Malala was taken to Armed Forces Institute of Rawalpindi. She was in an unconscious state and was having a meager chance of survival. To her luck, a few specialist British doctors were available in Pakistan at that time, who helped her out of misery. She was referred to Queen Elizabeth Hospital, Birmingham. She had to travel for 8 hours in that critical condition, which seemed to be a risky task. This is when help started coming from all over the world and UAE offered its state-of-the-art plane with an Intensive Care Unit built inside it. She was then taken to Birmingham and treated there.

Though her chances of survival remained meager, she never left hope, and nor did her doctors. In the miraculous effort to save her, doctors were heard saying that it would be a miracle if she survived. After spending a lot of time in the Operation Theater, she was finally able to open her eyes, and walk on four limbs. This is when her chances of survival increased. It was on January 03, 2012 when she was discharged from the hospital and sent over to a rehabilitation center.
Since then, she had been taken care of with all the expenses paid by the government, and also has been a student at Edgbaston High School, Birmingham.
With all the incidents happened in the past few months, a ray of awakening spread all over the world. Petitions were passed for the Right to Education Bill in Pakistan, and education became an important agenda in the meetings being held between the diplomats of the various countries. The attack was called heinous and cowardly by delegates including UN Secretary-General, Ban Ki-Moon. Even the President of United States, Barack Obama, came forward and condemned these terrorist attacks.
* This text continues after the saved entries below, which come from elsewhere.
(* ===== verification/ChainLock.v ===== *)
(** Conflicts between row locks, and the walk that locks the later versions of a row
    (heapam.c: DoesMultiXactIdConflict, test_lockmode_for_conflict, heap_lock_updated_tuple_rec),
    with the records of row locks and their replay. *)

From S2P Require Import Prelude Xid Bufpage Itup Compact PageOps HeapPage HotChain HeapPrune Clog ClogPages Combocid Visibility Freeze Multixact Members Multis RowLocks.

Definition XLH_LOCK_ALL_FROZEN_CLEARED : Z := 0x01.

Record xl_heap_lock : Type := mkLockRecord {
  lock_xmax : Z;
  lock_offnum : Z;
  infobits_set : Z;
  lock_flags : Z;
}.

Definition MovedPartitionsOffsetNumber : Z := 0xfffd.
Definition MovedPartitionsBlockNumber : Z := 0xFFFFFFFF.
Definition ItemPointerIndicatesMovedPartitions (pointer : ItemPointerData) : bool :=
  (ItemPointerGetOffsetNumber pointer =? MovedPartitionsOffsetNumber) && (ItemPointerGetBlockNumber pointer =? MovedPartitionsBlockNumber).

(** A place in a relation: block and offset. *)
Abbreviation Place := (Z * Z)%type.
Definition tid_place (tid : ItemPointerData) : Place := (ItemPointerGetBlockNumber tid, ItemPointerGetOffsetNumber tid).

Section chains.
Context {A : Type}.
Abbreviation Tuple := (@HeapTupleHeaderData A).
Implicit Types (t : Tuple) (tid : ItemPointerData).

(** A relation: the tuples at normal line pointers, the pages with PD_ALL_VISIBLE, the pages with
    the all-frozen bit in the visibility map, and the lock records written, each with its block. *)
Record LockRel : Type := mkLockRel {
  versions : gmap Place Tuple;
  all_visible : gset Z;
  all_frozen : gset Z;
  lock_log : list (Z * xl_heap_lock);
}.
Implicit Types rel : LockRel.

Section walk.
Context {X : Xacts} (DidAbort : Z → bool) (NeedsWAL : bool) (OldestVisible : Z).

(** * Conflicts *)

(** The loop over the members; [track] if the caller wants to know about its own transaction. *)
Fixpoint conflict_loop (track : bool) (wanted : Z) (members : list (Z * Z)) (res current : bool) : result (bool * bool) :=
  match members with
  | [] => Ok (res, current)
  | m :: members =>
      if res && (negb track || current) then Ok (res, current)
      else
        memlockmode ← LOCKMODE_from_mxstatus m.2;
        if TransactionIdIsCurrentTransactionId m.1 then conflict_loop track wanted members res (if track then true else current)
        else if res then conflict_loop track wanted members res current
        else
          c ← DoLockModesConflict memlockmode wanted;
          if negb c then conflict_loop track wanted members res current
          else if (if ISUPDATE_from_mxstatus m.2 then DidAbort m.1 else negb (TransactionIdIsInProgress m.1))
          then conflict_loop track wanted members res current
          else conflict_loop track wanted members true current
  end.

(** The answer and [*current_is_member], which is left alone unless it becomes true. *)
Definition DoesMultiXactIdConflict (multi infomask lockmode : Z) (track : bool) (mx : MX) : result (bool * bool * MX) :=
  wanted ← hwlock lockmode;
  if HEAP_LOCKED_UPGRADED infomask then Ok (false, false, mx)
  else
    r ← read_members_of OldestVisible multi (HEAP_XMAX_IS_LOCKED_ONLY infomask) mx;
    let '(members, mx) := (r : list (Z * Z) * MX) in
    r ← conflict_loop track wanted members false false;
    Ok (r, mx).

(** The result and [*needwait]. *)
Definition test_lockmode_for_conflict (status xid mode : Z) tid t : result (TM_Result * bool) :=
  wantedstatus ← get_mxact_status_for_lock mode false;
  if TransactionIdIsCurrentTransactionId xid then Ok (TM_SelfModified, false)
  else
    let conflict := held ← LOCKMODE_from_mxstatus status; wanted ← LOCKMODE_from_mxstatus wantedstatus; DoLockModesConflict held wanted in
    if TransactionIdIsInProgress xid then c ← conflict; Ok (TM_Ok, c)
    else if DidAbort xid then Ok (TM_Ok, false)
    else if DidCommit xid then
      if negb (ISUPDATE_from_mxstatus status) then Ok (TM_Ok, false)
      else c ← conflict; Ok (if (c : bool) then updated_or_deleted tid t else TM_Ok, false)
    else Ok (TM_Ok, false).

(** * The walk *)

(** What the tests of a version lead to. *)
Inductive verdict : Type := Proceed | Skip | WaitFor (xid : Z) | Fail (res : TM_Result).

Fixpoint test_members (members : list (Z * Z)) (mode : Z) tid t : result verdict :=
  match members with
  | [] => Ok Proceed
  | m :: members =>
      r ← test_lockmode_for_conflict m.2 m.1 mode tid t;
      let '(res, needwait) := (r : TM_Result * bool) in
      match res with
      | TM_SelfModified => Ok Skip
      | _ => if needwait then Ok (WaitFor m.1) else match res with TM_Ok => test_members members mode tid t | _ => Ok (Fail res) end
      end
  end.

Definition test_version (mode : Z) tid t (mx : MX) : result (verdict * MX) :=
  let old_infomask := t_infomask t in
  if has_flag old_infomask HEAP_XMAX_INVALID then Ok (Proceed, mx)
  else if has_flag old_infomask HEAP_XMAX_IS_MULTI then
    r ← read_members_of OldestVisible (t_xmax t) (HEAP_XMAX_IS_LOCKED_ONLY old_infomask) mx;
    let '(members, mx) := (r : list (Z * Z) * MX) in
    v ← test_members members mode tid t;
    Ok (v, mx)
  else match xmax_status old_infomask (t_infomask2 t) with
       | None => Err (Elog "invalid lock status in tuple")
       | Some status => v ← test_members [(t_xmax t, status)] mode tid t; Ok (v, mx)
       end.

(** The new fields are stored. *)
Definition set_xmax_bits (new_xmax new_infomask new_infomask2 : Z) t : Tuple :=
  mkHeapTuple (t_xmin t) new_xmax (t_xvac t) (t_ctid t) (Z.lor (Z.ldiff (t_infomask2 t) HEAP_KEYS_UPDATED) new_infomask2)
    (Z.lor (Z.ldiff (t_infomask t) HEAP_XMAX_BITS) new_infomask) (t_values t).

(** A version is locked; [cleared] is cleared_all_frozen, which is not reset between versions. *)
Definition lock_version (xid mode : Z) tid t (cleared : bool) rel (mx : MX) : result (Tuple * bool * LockRel * MX) :=
  r ← compute_new_xmax_infomask OldestVisible (t_xmax t) (t_infomask t) (t_infomask2 t) xid mode false mx;
  let '(new_xmax, new_infomask, new_infomask2, mx) := (r : Z * Z * Z * MX) in
  let block := ItemPointerGetBlockNumber tid in
  let '(cleared, frozen) :=
    if bool_decide (block ∈ all_visible rel) && bool_decide (block ∈ all_frozen rel) then (true, all_frozen rel ∖ {[block]}) else (cleared, all_frozen rel) in
  let t := set_xmax_bits new_xmax new_infomask new_infomask2 t in
  let log :=
    if NeedsWAL then
      lock_log rel ++ [(block, mkLockRecord new_xmax (ItemPointerGetOffsetNumber tid) (compute_infobits new_infomask new_infomask2)
                                 (if (cleared : bool) then XLH_LOCK_ALL_FROZEN_CLEARED else 0))]
    else lock_log rel in
  Ok (t, cleared, mkLockRel (<[tid_place tid := t]> (versions rel)) (all_visible rel) frozen log, mx).

(** The members of the MultiXactId of an updated version. *)
Definition updater_members t (mx : MX) : result (list (Z * Z) * MX) :=
  if negb (has_flag (t_infomask t) HEAP_XMAX_INVALID) && has_flag (t_infomask t) HEAP_XMAX_IS_MULTI && negb (has_flag (t_infomask t) HEAP_XMAX_LOCK_ONLY)
  then read_members_of OldestVisible (t_xmax t) false mx else Ok ([], mx).

(** Is this the end of the chain. *)
Definition chain_end tid t (mx : MX) : result (bool * MX) :=
  if has_flag (t_infomask t) HEAP_XMAX_INVALID || ItemPointerIndicatesMovedPartitions (t_ctid t) || ItemPointerEquals tid (t_ctid t) then Ok (true, mx)
  else
    r ← updater_members t mx;
    let '(members, mx) := (r : list (Z * Z) * MX) in
    Ok (@HeapTupleHeaderIsOnlyLocked (with_members members) A t, mx).

Definition update_xid t (mx : MX) : result (Z * MX) :=
  r ← updater_members t mx;
  let '(members, mx) := (r : list (Z * Z) * MX) in
  Ok (HeapTupleHeaderGetUpdateXid (@HeapTupleGetUpdateXid (with_members members) A) t, mx).

(** The walk ends, or it is to wait for a transaction and to start anew at a version. *)
Inductive walk_outcome : Type := Done (res : TM_Result) | Waiting (xid priorXmax : Z) (tid : ItemPointerData) (cleared : bool).

(** One fuel for each version. *)
Fixpoint heap_lock_updated_tuple_rec (fuel : nat) (priorXmax : Z) tid (xid mode : Z) (cleared : bool) rel (mx : MX) : result (walk_outcome * LockRel * MX) :=
  match fuel with
  | O => Err OutOfFuel
  | S fuel =>
      match versions rel !! tid_place tid with
      | None => Ok (Done TM_Ok, rel, mx)
      | Some t =>
          if TransactionIdIsValid priorXmax && negb (HeapTupleHeaderGetXmin t =? priorXmax) then Ok (Done TM_Ok, rel, mx)
          else if DidAbort (HeapTupleHeaderGetXmin t) then Ok (Done TM_Ok, rel, mx)
          else
            r ← test_version mode tid t mx;
            let '(v, mx) := (r : verdict * MX) in
            match v with
            | WaitFor wait => Ok (Waiting wait priorXmax tid cleared, rel, mx)
            | Fail res => Ok (Done res, rel, mx)
            | Proceed | Skip =>
                r ← match v with Proceed => lock_version xid mode tid t cleared rel mx | _ => Ok (t, cleared, rel, mx) end;
                let '(t, cleared, rel, mx) := (r : Tuple * bool * LockRel * MX) in
                r ← chain_end tid t mx;
                let '(last, mx) := (r : bool * MX) in
                if (last : bool) then Ok (Done TM_Ok, rel, mx)
                else
                  r ← update_xid t mx;
                  let '(priorXmax, mx) := (r : Z * MX) in
                  heap_lock_updated_tuple_rec fuel priorXmax (t_ctid t) xid mode cleared rel mx
            end
      end
  end.
End walk.

(** * Replay *)

Definition xlog_clear_frozen (block : Z) (rec : xl_heap_lock) rel : gset Z :=
  if has_flag (lock_flags rec) XLH_LOCK_ALL_FROZEN_CLEARED then all_frozen rel ∖ {[block]} else all_frozen rel.

Definition xlog_lock_bits (rec : xl_heap_lock) t : Z * Z :=
  fix_infomask_from_infobits (infobits_set rec) (Z.ldiff (t_infomask t) (Z.lor HEAP_XMAX_BITS HEAP_MOVED)) (Z.ldiff (t_infomask2 t) HEAP_KEYS_UPDATED).

(** The page is older than the record. *)
Definition heap_xlog_lock_updated (block : Z) (rec : xl_heap_lock) rel : result LockRel :=
  let frozen := xlog_clear_frozen block rec rel in
  match versions rel !! (block, lock_offnum rec) with
  | None => Err (Elog "invalid lp")
  | Some htup =>
      let '(infomask, infomask2) := xlog_lock_bits rec htup in
      let htup := mkHeapTuple (t_xmin htup) (lock_xmax rec) (t_xvac htup) (t_ctid htup) infomask2 infomask (t_values htup) in
      Ok (mkLockRel (<[(block, lock_offnum rec) := htup]> (versions rel)) (all_visible rel) frozen (lock_log rel))
  end.

Definition heap_xlog_lock (block : Z) (rec : xl_heap_lock) rel : result LockRel :=
  let frozen := xlog_clear_frozen block rec rel in
  match versions rel !! (block, lock_offnum rec) with
  | None => Err (Elog "invalid lp")
  | Some htup =>
      let '(infomask, infomask2) := xlog_lock_bits rec htup in
      let '(infomask2, ctid) :=
        if HEAP_XMAX_IS_LOCKED_ONLY infomask then (Z.ldiff infomask2 HEAP_HOT_UPDATED, ItemPointerSet block (lock_offnum rec)) else (infomask2, t_ctid htup) in
      let htup := HeapTupleHeaderSetCmax 0 false (mkHeapTuple (t_xmin htup) (lock_xmax rec) (t_xvac htup) ctid infomask2 infomask (t_values htup)) in
      Ok (mkLockRel (<[(block, lock_offnum rec) := htup]> (versions rel)) (all_visible rel) frozen (lock_log rel))
  end.

(** The end of heap_lock_tuple, once the new fields are known. *)
Definition store_lock (NeedsWAL : bool) tid t (new_xmax new_infomask new_infomask2 : Z) rel : Tuple * LockRel :=
  let t := set_xmax_bits new_xmax new_infomask new_infomask2 t in
  let locked_only := HEAP_XMAX_IS_LOCKED_ONLY new_infomask in
  let t := mkHeapTuple (t_xmin t) (t_xmax t) (t_xvac t) (if locked_only then tid else t_ctid t)
             (if locked_only then Z.ldiff (t_infomask2 t) HEAP_HOT_UPDATED else t_infomask2 t) (t_infomask t) (t_values t) in
  let block := ItemPointerGetBlockNumber tid in
  let cleared := bool_decide (block ∈ all_visible rel) && bool_decide (block ∈ all_frozen rel) in
  let frozen := if cleared then all_frozen rel ∖ {[block]} else all_frozen rel in
  let log :=
    if NeedsWAL then
      lock_log rel ++ [(block, mkLockRecord new_xmax (ItemPointerGetOffsetNumber tid) (compute_infobits new_infomask (t_infomask2 t))
                                 (if cleared then XLH_LOCK_ALL_FROZEN_CLEARED else 0))]
    else lock_log rel in
  (t, mkLockRel (<[tid_place tid := t]> (versions rel)) (all_visible rel) frozen log).
End chains.
Arguments LockRel : clear implicits.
All in all, the suffering by this young girl turned out to be a turning point of the education scenario of the world. For her commendable effort, Malala Yousafzai was awarded numerous bravery awards. She was also awarded with the Nobel Peace Prize in October 2014, which she shares with Kailash Satyarthi, a children’s rights activist from India.
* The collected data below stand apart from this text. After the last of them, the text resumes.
(** C26. The conflict test of a MultiXactId answers both of its questions for the whole list of
    members, though it stops early: whether a member of another transaction, running or an
    updater that has not aborted, has a lock that conflicts, and whether the transaction itself
    is a member.  MultiXactIds that are reported as gone make no difference.  If the answer is
    no, then no holder of the version but the transaction itself has a conflicting lock. *)
Theorem conflict_test_exact `{X : Xacts} {A} DidAbort xid mode ov j0 lo E hist sys T b (t : @HeapTupleHeaderData A) track : locker DidAbort xid mode →
  (∀ x, DidAbort x = true → TransactionIdIsInProgress x = false) →
  system_ok j0 lo E hist sys T → table_ok T → tuple_ok T t → gone_ok ov T →
  has_flag (t_infomask t) HEAP_XMAX_INVALID = false → has_flag (t_infomask t) HEAP_XMAX_IS_MULTI = true →
  let ms := default [] (T !! t_xmax t) in
  ∃ c, DoesMultiXactIdConflict DidAbort ov (t_xmax t) (t_infomask t) mode track (shared sys, cache_of sys b) =
    Ok (existsb (blocks DidAbort mode) ms, track && existsb (λ m, TransactionIdIsCurrentTransactionId m.1) ms, (shared sys, c)) ∧ cache_ok j0 hist c ∧
    (existsb (blocks DidAbort mode) ms = false → ∀ m, m ∈ tuple_holders T t → TransactionIdIsCurrentTransactionId m.1 = false → conflicts m.2 (wanted_status mode) = false).
Proof.
  intros Hlk Hab Hs Ht [Hh Hup] Hg Hinv Hmulti. destruct (ho_multi _ _ _ _ Hh Hinv Hmulti Hup) as (_ & ms & HT & Hlo). destruct (Ht _ _ HT) as [_ Hst]. rewrite HT. cbn [default from_option id]. 
  destruct (mode_status mode (lk_mode _ _ _ Hlk)) as (wanted & Ew & _). unfold DoesMultiXactIdConflict. rewrite Ew. rsimpl. rewrite Hup.
  destruct (read_version ov j0 lo b E hist sys T t ms Hs HT (proj1 Hlo) (Hg _ _ HT)) as (ms1 & c & -> & Hc & Hms1). rsimpl.
  rewrite (conflict_loop_spec DidAbort track mode wanted ms1 (lk_mode _ _ _ Hlk) Ew); [|by destruct Hms1 as [->|[-> _]]|done]. rsimpl. exists c. split_and!; [|done|].
  - destruct Hms1 as [->|(-> & Hle & Hnr)]; [done|]. by rewrite (none_blocks DidAbort mode ms Hle Hnr), (none_current DidAbort xid mode ms Hlk Hnr).
  - intros Hb m Hin Hm. unfold tuple_holders, holders in Hin. rewrite Hinv, Hmulti, Hup, HT in Hin. apply list_elem_of_filter in Hin as [Ha Hin]. by apply (no_block DidAbort xid mode ms m).
Qed.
Malala’s father wouldn’t have been more proud of her when he saw the moment of July 12, 2013 being announced as “Malala Day” by the United Nations, when Malala asked for worldwide access to education. It was her first speech after the attack.

Malala also went on to write a memoir along with a co-writer, Christina Lamb, named “I Am Malala: The Story Of The Girl Who Stood Up For Education And Was Shot By The Taliban” which was published in October 2013. A documentary, “He Named Me Malala” was also released in October 2015, which is based on the life of this living legend.

It is because of people like Malala Yousafzai that the various terrorism practices get surfaced. The government of the respective places should be in charge of the situation and just don’t allow such terrorist violence take over someone’s rights. There is no need for innocent people like Malala to suffer just because the government of the place has become hideous.